I incline to disagree--but this isn't crazy.
   My general view is that "diversity" (a complicated idea hidden under one word...and here resulting in an only partially-intelligible sentence) isn't an inherently defective idea. But, like everything the radical left touches, it has been turned into a monster in the service of an insidious form of soft totalitarianism. And the idea that it is a replacement for affirmative action--basically its origin story--gives the lie to the whole enterprise. 
   I remain--in my gut of guts--sympathetic to moderate affirmative action efforts. I even think that taking considerations of "demographic" heterogeneity (aka "diversity") into account could/can be reasonable under some conditions. It's not that the ideas are--IMO--inherently defective. It's, rather, that they have been turned up to 11 by the progressive left--and, unfortunately, liberals, too--in order to achieve tangentially-related political goals. "DEI" is an institutional virus that is destroying academia. Not because there's no reasonable interpretation of "D," "E," and "I," and not because such ideas cannot ever be salutary...but, rather, because the progressive left corrupts everything it touches and, true to form, it's turned DEI into an all-pervasive and ever-metastasizing mechanism for institutional capture and re-engineering.
   So, though I see no alternative to nuking AA and "DEI"--best to take away the weapons of the enemy if possible--the problem is the irrationalist, anti-liberal, prope-Marxist, anti-Western left. Which has already made its intentions clear with respect to the new ruling: it will make every effort to get around it. 
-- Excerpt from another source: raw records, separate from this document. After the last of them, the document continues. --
(** ** What [listar] returns *)

(** The files after a call of [agregar_movimiento] depend on the state
    only through the ledger, the files and the clock. *)
Lemma agregar_archivos self st ms e :
  libro self st = Some ms →
  archivos (agregar self e st).2 =
    if bool_decide (e_tipo e ∉ TIPOS) then archivos st
    else if (e_monto e <=? 0)%float then archivos st
    else <[db_path self :=
             Documento (serializable (ms ++ [registrada (hoy st) e]))]>
           (archivos st).
Proof.
  intros Hlibro.
  destruct (bool_decide (e_tipo e ∉ TIPOS)) eqn:Ht.
  - unfold agregar, agregar_movimiento. by rewrite Ht.
  - destruct (e_monto e <=? 0)%float eqn:Hx.
    + unfold agregar, agregar_movimiento. by rewrite Ht, Hx.
    + apply bool_decide_eq_false in Ht.
      destruct (agregar_ok self st ms e Hlibro) as (st1 & refs & -> & H);
        [by apply dec_stable | done |].
      destruct H as (_ & _ & _ & Ha & _). exact Ha.
Qed.

(** Restructuring the list [listar] returned reaches neither the store's
    list nor any instance. *)
Lemma reestructurar_copia self st refs ms elementos :
  deref_lista (heap st) (movimientos self) = Some refs →
  mapM (deref_movimiento (heap st)) refs = Some ms →
  let h := <[length (heap st) := OLista elementos]> (heap st ++ [OLista refs]) in
  reestructurar (length (heap st)) elementos
      (con_heap (heap st ++ [OLista refs]) st)
    = (Ok (), con_heap h st)
  ∧ deref_lista h (movimientos self) = Some refs
  ∧ mapM (deref_movimiento h) refs = Some ms.
Proof.
  intros Hl Hrefs h. pose proof (deref_lista_lt _ _ _ Hl) as Hlt.
  split; [|split].
  - unfold reestructurar. cbn [heap con_heap].
    by rewrite list_lookup_middle.
  - unfold deref_lista, h. rewrite list_lookup_insert_ne by lia.
    rewrite lookup_app_l by done. exact Hl.
  - apply mapM_deref_frame; [done|]. intros Hin.
    rewrite mapM_Some in Hrefs.
    destruct (proj1 (list_elem_of_lookup _ _) Hin) as [i Hi].
    destruct (Forall2_lookup_l _ _ _ _ _ Hrefs Hi) as (m & _ & Hm).
    apply deref_movimiento_lt in Hm. lia.
Qed.

(** C7, the case the claim misses: an element of the returned list is
    the store's own instance. Assigning to its [monto] changes the ledger
    the store holds, and the next [agregar_movimiento] writes the changed
    amount to the file. *)
Lemma listar_comparte_instancias :
  ∃ lst st1 refs r st2,
    listar gestor0 (estado_de libro_resumen) = (Ok lst, st1)
    ∧ deref_lista (heap st1) lst = Some refs
    ∧ refs !! 0 = Some r
    ∧ asignar r (mov "ingreso" 999 "general") st1 = (Ok (), st2)
    ∧ libro gestor0 st1 = Some libro_resumen
    ∧ libro gestor0 st2
      = Some [mov "ingreso" 999 "general"; mov "gasto" 40 "general";
              mov "gasto" 10 "general"]
    ∧ libro gestor0 st2 ≠ libro gestor0 st1
    ∧ archivos (agregar_movimiento gestor0 "gasto" 1 "otros" "" None st2).2
        !! DEFAULT_DB_PATH
      ≠ archivos (agregar_movimiento gestor0 "gasto" 1 "otros" "" None st1).2
        !! DEFAULT_DB_PATH.
Proof.
  eexists _, _, _, _, _.
  split; [vm_compute; reflexivity|].
  split; [vm_compute; reflexivity|].
  split; [vm_compute; reflexivity|].
  split; [vm_compute; reflexivity|].
  split; [vm_compute; reflexivity|].
  split; [vm_compute; reflexivity|].
  split.
  - vm_compute. intros [=].
  - vm_compute. intros [=].
Qed.

(** C7, as amended. [listar] returns the entries of the ledger, in
    insertion order, in a list object of its own: whatever the caller
    makes of the elements of that list, the store's list, the ledger and
    the files are as before, and so is what any later
    [agregar_movimiento] writes. (The elements are the store's own
    instances.) *)
Theorem listar_copia_la_lista self st ms :
  libro self st = Some ms →
  ∃ lst st1 refs,
    listar self st = (Ok lst, st1)
    ∧ deref_lista (heap st1) lst = Some refs
    ∧ mapM (deref_movimiento (heap st1)) refs = Some ms
    ∧ deref_lista (heap st) (movimientos self) = Some refs
    ∧ lst ≠ movimientos self
    ∧ ∀ elementos, ∃ st2,
        reestructurar lst elementos st1 = (Ok (), st2)
        ∧ deref_lista (heap st2) lst = Some elementos
        ∧ deref_lista (heap st2) (movimientos self) = Some refs
        ∧ libro self st2 = Some ms
        ∧ archivos st2 = archivos st
        ∧ ∀ e, archivos (agregar self e st2).2
               = archivos (agregar self e st1).2.
Proof.
  intros Hlibro. destruct (libro_refs _ _ _ Hlibro) as (refs & Hl & Hrefs).
  pose proof (deref_lista_lt _ _ _ Hl) as Hlt.
  exists (length (heap st)), (con_heap (heap st ++ [OLista refs]) st), refs.
  split; [by apply listar_run|]. cbn [heap con_heap].
  split. { unfold deref_lista. by rewrite list_lookup_middle. }
  split; [by apply mapM_deref_app|].
  split; [exact Hl|]. split; [lia|].
  intros elementos.
  destruct (reestructurar_copia self st refs ms elementos Hl Hrefs)
    as (Hrun & Hl2 & Hrefs2).
  eexists. split; [exact Hrun|]. cbn [heap con_heap archivos].
  assert (Hlibro2 : libro self
            (con_heap (<[length (heap st) := OLista elementos]>
                         (heap st ++ [OLista refs])) st) = Some ms).
  { unfold libro. cbn [heap con_heap]. rewrite Hl2. exact Hrefs2. }
  assert (Hlibro1 : libro self (con_heap (heap st ++ [OLista refs]) st)
                    = Some ms).
  { unfold libro. cbn [heap con_heap].
    rewrite (deref_lista_app _ _ _ _ Hl). by apply mapM_deref_app. }
  split.
  { unfold deref_lista. rewrite list_lookup_insert_eq; [done|].
    rewrite length_app. cbn. lia. }
  split; [exact Hl2|]. split; [exact Hlibro2|]. split; [reflexivity|].
  intros e.
  rewrite (agregar_archivos _ _ ms e Hlibro2).
  rewrite (agregar_archivos _ _ ms e Hlibro1). reflexivity.
Qed.

Lemma listar_copia_la_lista_witness :
  ∃ lst st1 refs,
    listar gestor0 (estado_de libro_resumen) = (Ok lst, st1)
    ∧ deref_lista (heap st1) lst = Some refs
    ∧ mapM (deref_movimiento (heap st1)) refs = Some libro_resumen
    ∧ deref_lista (heap (estado_de libro_resumen)) (movimientos gestor0)
      = Some refs
    ∧ lst ≠ movimientos gestor0
    ∧ ∀ elementos, ∃ st2,
        reestructurar lst elementos st1 = (Ok (), st2)
        ∧ deref_lista (heap st2) lst = Some elementos
        ∧ deref_lista (heap st2) (movimientos gestor0) = Some refs
        ∧ libro gestor0 st2 = Some libro_resumen
        ∧ archivos st2 = archivos (estado_de libro_resumen)
        ∧ ∀ e, archivos (agregar gestor0 e st2).2
               = archivos (agregar gestor0 e st1).2.
Proof.
  apply (listar_copia_la_lista gestor0 (estado_de libro_resumen) libro_resumen).
  reflexivity.
Defined.

(** ** Construction: [_cargar] *)

Lemma Movimiento_kwargs_mal_formado item :
  mal_formado item → Movimiento_kwargs item = None.
Proof.
  destruct item as [| | | | | |kv]; try reflexivity.
  cbn [mal_formado Movimiento_kwargs].
  destruct (forallb (λ k, bool_decide (k ∈ CAMPOS)) (map fst kv)) eqn:Hkeys;
    [|reflexivity].
  intros [(c & Hc & Hget) | (k & Hk & Hout)].
  - unfold CAMPOS in Hc.
    repeat (apply elem_of_cons in Hc as [-> | Hc]);
      [..|by apply elem_of_nil in Hc]; rewrite Hget; cbn;
      repeat (match goal with
              | |- context [Py.dict_get kv ?x] => destruct (Py.dict_get kv x)
              end; cbn); reflexivity.
  - rewrite forallb_forall in Hkeys.
    apply list_elem_of_In, Hkeys, bool_decide_eq_true in Hk. done.
Qed.

Lemma mapM_kwargs_mal_formado items :
  Exists mal_formado items → mapM Movimiento_kwargs items = None.
Proof.
  intros Hex. destruct (mapM Movimiento_kwargs items) as [args|] eqn:Hm;
    [|reflexivity].
  assert (Hall : Forall (is_Some ∘ Movimiento_kwargs) items)
    by (apply mapM_is_Some; eauto).
  apply Exists_exists in Hex as (item & Hin & Hbad).
  rewrite Forall_forall in Hall. destruct (Hall item Hin) as [a Ha].
  rewrite (Movimiento_kwargs_mal_formado item Hbad) in Ha. discriminate Ha.
Qed.

Lemma init_run path st :
  __init__ path st =
    _cargar {| db_path := path; movimientos := length (heap st) |}
      (con_heap (heap st ++ [OLista []]) st).
Proof. reflexivity. Qed.

(** Construction from a path with no file. *)
Lemma init_sin_archivo path st :
  archivos st !! path = None →
  ∃ g st', __init__ path st = (Ok g, st')
           ∧ db_path g = path
           ∧ libro g st' = Some []
           ∧ archivos st' = archivos st.
Proof.
  rewrite init_run. unfold _cargar, exists_.
  intros Hno. eexists _, _.
  split.
  { unfold mbind at 1. unfold M_bind at 1. cbn [archivos con_heap db_path].
    rewrite Hno. rewrite bool_decide_eq_false_2 by (by intros [? ?]).
    reflexivity. }
  split; [reflexivity|]. split; [|reflexivity].
  unfold libro, deref_lista. cbn [heap con_heap movimientos].
  rewrite length_app. cbn [length].
  replace (length (heap st) + 1) with (length (heap st ++ [OLista []]))
    by (rewrite length_app; reflexivity).
  by rewrite list_lookup_middle.
Qed.

(** ** The UTF-8 codec on reading *)

Lemma entre_spec a b n : entre a b n = true ↔ (a ≤ n ∧ n ≤ b)%N.
Proof. unfold entre. rewrite andb_true_iff, !N.leb_le. done. Qed.

Lemma entre_false a b n : entre a b n = false ↔ (n < a ∨ b < n)%N.
Proof.
  unfold entre. rewrite andb_false_iff, !N.leb_gt. done.
Qed.

Ltac rangos :=
  repeat match goal with
  | |- context [entre ?a ?b ?n] =>
      let H := fresh "H" in
      destruct (entre a b n) eqn:H;
      [apply entre_spec in H | apply entre_false in H]
  | |- context [(?a =? ?b)%N] =>
      let H := fresh "H" in
      destruct (N.eqb_spec a b) as [H|H]
  | |- context [(?a <? ?b)%N] =>
      let H := fresh "H" in
      destruct (N.ltb_spec a b) as [H|H]
  | |- context [(?a <=? ?b)%N] =>
      let H := fresh "H" in
      destruct (N.leb_spec a b) as [H|H]
  end.

Lemma div64 c : (c = 64 * (c / 64) + c mod 64 ∧ c mod 64 < 64)%N.
Proof. split; [apply N.div_mod; lia | apply N.mod_lt; lia]. Qed.

(** The automaton reads the encoding of a scalar value from [U0] to [U0]. *)
Lemma utf8_paso_de c bs :
  escalar c = true →
  fold_left utf8_paso (utf8_de c ++ bs) U0 = fold_left utf8_paso bs U0.
Proof.
  unfold escalar. rewrite andb_true_iff, N.leb_le, negb_true_iff, entre_false.
  intros [Hmax Hsur]. unfold utf8_de.
  destruct (div64 c) as [Hc Hr].
  destruct (div64 (c / 64)) as [Hc1 Hr1].
  destruct (div64 (c / 64 / 64)) as [Hc2 Hr2].
  set (q1 := (c / 64)%N) in *. set (r1 := (c mod 64)%N) in *.
  set (q2 := (q1 / 64)%N) in *. set (r2 := (q1 mod 64)%N) in *.
  set (q3 := (q2 / 64)%N) in *. set (r3 := (q2 mod 64)%N) in *.
  destruct (N.ltb_spec c 128); [|destruct (N.ltb_spec c 2048);
    [|destruct (N.ltb_spec c 65536)]];
    repeat (progress (cbn [app fold_left utf8_paso]; rangos);
            try (exfalso; lia)); reflexivity.
Qed.

Lemma utf8_paso_mal bs : fold_left utf8_paso bs UMal = UMal.
Proof. by induction bs. Qed.
(** * Currency-Convertify: rate resolution, rate cache, history and trends

    A shallow embedding of [currency_converter.py] (version 3.0.0).

    - Python [float] is IEEE binary64: modelled by Rocq's primitive floats,
      with Python's [ZeroDivisionError] on a zero divisor written out.
    - Python exceptions are an explicit [result]; code that touches the
      disk, the network or the optional libraries runs in the monad [M],
      which threads a [world] (the two JSON files and a trace of the
      lookups and external accesses performed). Console output is not
      part of the world.
    - [datetime] values are microseconds on [Z]; the text form of a
      timestamp is a [string], and [datetime.fromisoformat] /
      [datetime.isoformat] / [strftime] are an interface ([Datetime]) of
      which [canonical_datetime] is one instance (the format that
      [isoformat] itself writes).
    - dictionaries whose values have one type are [gmap string _]; the
      dictionaries built by the trend analysis keep Python's insertion
      order as association lists.

    Typing restriction: JSON read from disk or from the network is taken at
    the types the program writes (a rate table maps codes to floats, a
    history file is a list of conversion records); a value may still be
    missing, unparsable or zero. A conversion record is a value: each call
    of [add_conversion] is given a dictionary of its own, as
    [convert_currency] does. Dates stay inside the range of [datetime]. *)

From Stdlib Require Import ZArith Floats Ascii String.
From stdpp Require Import base option list gmap strings sorting.
(* ===== verification/Parcel.v ===== *)
(** [Parcel], of libbinder: what the proxies and the services of binder interfaces use of it.

    A class of operations and a class of its laws; a parcel that is a list of what was written is an instance. *)
From Stdlib Require Import List.
From stdpp Require Import base.
From S2P Require Import Prelude.

Class parcel_ops := {
  parcel : Type;
  new_parcel : parcel;
  writeInterfaceToken : parcel -> parcel;
  writeStrongBinder : Z -> parcel -> parcel;
  writeInt32 : Z -> parcel -> parcel;
  writeString8 : list Z -> parcel -> parcel;
  writeCString : list Z -> parcel -> parcel;
  writeBuffer : Z -> parcel -> parcel;
  checkInterface : parcel -> bool * parcel;
  readStrongBinder : parcel -> Z * parcel;
  readInt32 : parcel -> Z * parcel;
  readString8 : parcel -> list Z * parcel;
  readCString : parcel -> option (list Z) * parcel; (* NULL if there is none *)
  readBuffer : parcel -> (Z * Z) * parcel (* the status and the buffer *)
}.

Inductive parcel_item :=
  | I_token
  | I_binder (b : Z)
  | I_int (i : Z)
  | I_string (s : list Z)
  | I_cstring (s : list Z)
  | I_buffer (b : Z).

(** What is written is read in the same order; [import] is the status of a buffer that comes from another process. *)
Class parcel_laws `(ops : parcel_ops) (import : Z -> Z) := {
  holds : parcel -> list parcel_item -> Prop;
  holds_new : holds new_parcel [];
  holds_token p l : holds p l -> holds (writeInterfaceToken p) (l ++ [I_token]);
  holds_binder p l b : holds p l -> holds (writeStrongBinder b p) (l ++ [I_binder b]);
  holds_int p l i : holds p l -> holds (writeInt32 i p) (l ++ [I_int i]);
  holds_string p l s : holds p l -> holds (writeString8 s p) (l ++ [I_string s]);
  holds_cstring p l s : holds p l -> holds (writeCString s p) (l ++ [I_cstring s]);
  holds_buffer p l b : holds p l -> holds (writeBuffer b p) (l ++ [I_buffer b]);
  reads_token p l : holds p (I_token :: l) -> (checkInterface p).1 = true /\ holds (checkInterface p).2 l;
  reads_binder p l b : holds p (I_binder b :: l) -> (readStrongBinder p).1 = b /\ holds (readStrongBinder p).2 l;
  reads_int p l i : holds p (I_int i :: l) -> (readInt32 p).1 = i /\ holds (readInt32 p).2 l;
  reads_string p l s : holds p (I_string s :: l) -> (readString8 p).1 = s /\ holds (readString8 p).2 l;
  reads_cstring p l s : holds p (I_cstring s :: l) -> (readCString p).1 = Some s /\ holds (readCString p).2 l;
  reads_buffer p l b : holds p (I_buffer b :: l) -> (readBuffer p).1 = (import b, b) /\ holds (readBuffer p).2 l
}.

(** The contents of a parcel that has just been written. *)
Ltac written p H :=
  let l := open_constr:(_ : list parcel_item) in
  assert (holds p l) as H by (repeat first [apply holds_new | apply holds_token | apply holds_binder | apply holds_int | apply holds_string | apply holds_cstring | apply holds_buffer]);
  cbn [app] in H.

(** The next read. *)
Ltac parcel_read :=
  match goal with
  | H : holds ?p (I_token :: ?l) |- _ => let E := fresh in destruct (reads_token p l H) as [E ?]; clear H; rewrite ?E; clear E
  | H : holds ?p (I_binder ?b :: ?l) |- _ => let E := fresh in destruct (reads_binder p l b H) as [E ?]; clear H; rewrite ?E; clear E
  | H : holds ?p (I_int ?i :: ?l) |- _ => let E := fresh in destruct (reads_int p l i H) as [E ?]; clear H; rewrite ?E; clear E
  | H : holds ?p (I_string ?s :: ?l) |- _ => let E := fresh in destruct (reads_string p l s H) as [E ?]; clear H; rewrite ?E; clear E
  | H : holds ?p (I_cstring ?s :: ?l) |- _ => let E := fresh in destruct (reads_cstring p l s H) as [E ?]; clear H; rewrite ?E; clear E
  | H : holds ?p (I_buffer ?b :: ?l) |- _ => let E := fresh in destruct (reads_buffer p l b H) as [E ?]; clear H; rewrite ?E; clear E
  end.

(** ** Parcels as lists *)
Definition list_parcels : parcel_ops := {|
  parcel := list parcel_item;
  new_parcel := [];
  writeInterfaceToken p := p ++ [I_token];
  writeStrongBinder b p := p ++ [I_binder b];
  writeInt32 i p := p ++ [I_int i];
  writeString8 s p := p ++ [I_string s];
  writeCString s p := p ++ [I_cstring s];
  writeBuffer b p := p ++ [I_buffer b];
  checkInterface p := match p with I_token :: l => (true, l) | _ => (false, p) end;
  readStrongBinder p := match p with I_binder b :: l => (b, l) | _ => (0, p) end;
  readInt32 p := match p with I_int i :: l => (i, l) | _ => (0, p) end;
  readString8 p := match p with I_string s :: l => (s, l) | _ => ([], p) end;
  readCString p := match p with I_cstring s :: l => (Some s, l) | _ => (None, p) end;
  readBuffer p := match p with I_buffer b :: l => ((0, b), l) | _ => ((-22, 0), p) end
|}.
#[export] Instance list_parcel_laws : parcel_laws list_parcels (fun _ => 0).
Proof.
  apply (Build_parcel_laws list_parcels (fun _ => 0) (fun p l => p = l)); cbn; intros; subst; auto.
Defined.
  Remember, it was Powell's comment in Bakke that got us "diversity"...which, IMO has been much more destructive than affirmative action. The Supremes left another--seemingly much narrower--door open in Students for Fair Admissions, with Roberts writing: "Nothing in this opinion should be construed as prohibiting universities from considering an applicant's discussion of how race affected his or her life." We might look back on this in ten years and think 'Tis not so deep as a well, nor so wide as a church door, but...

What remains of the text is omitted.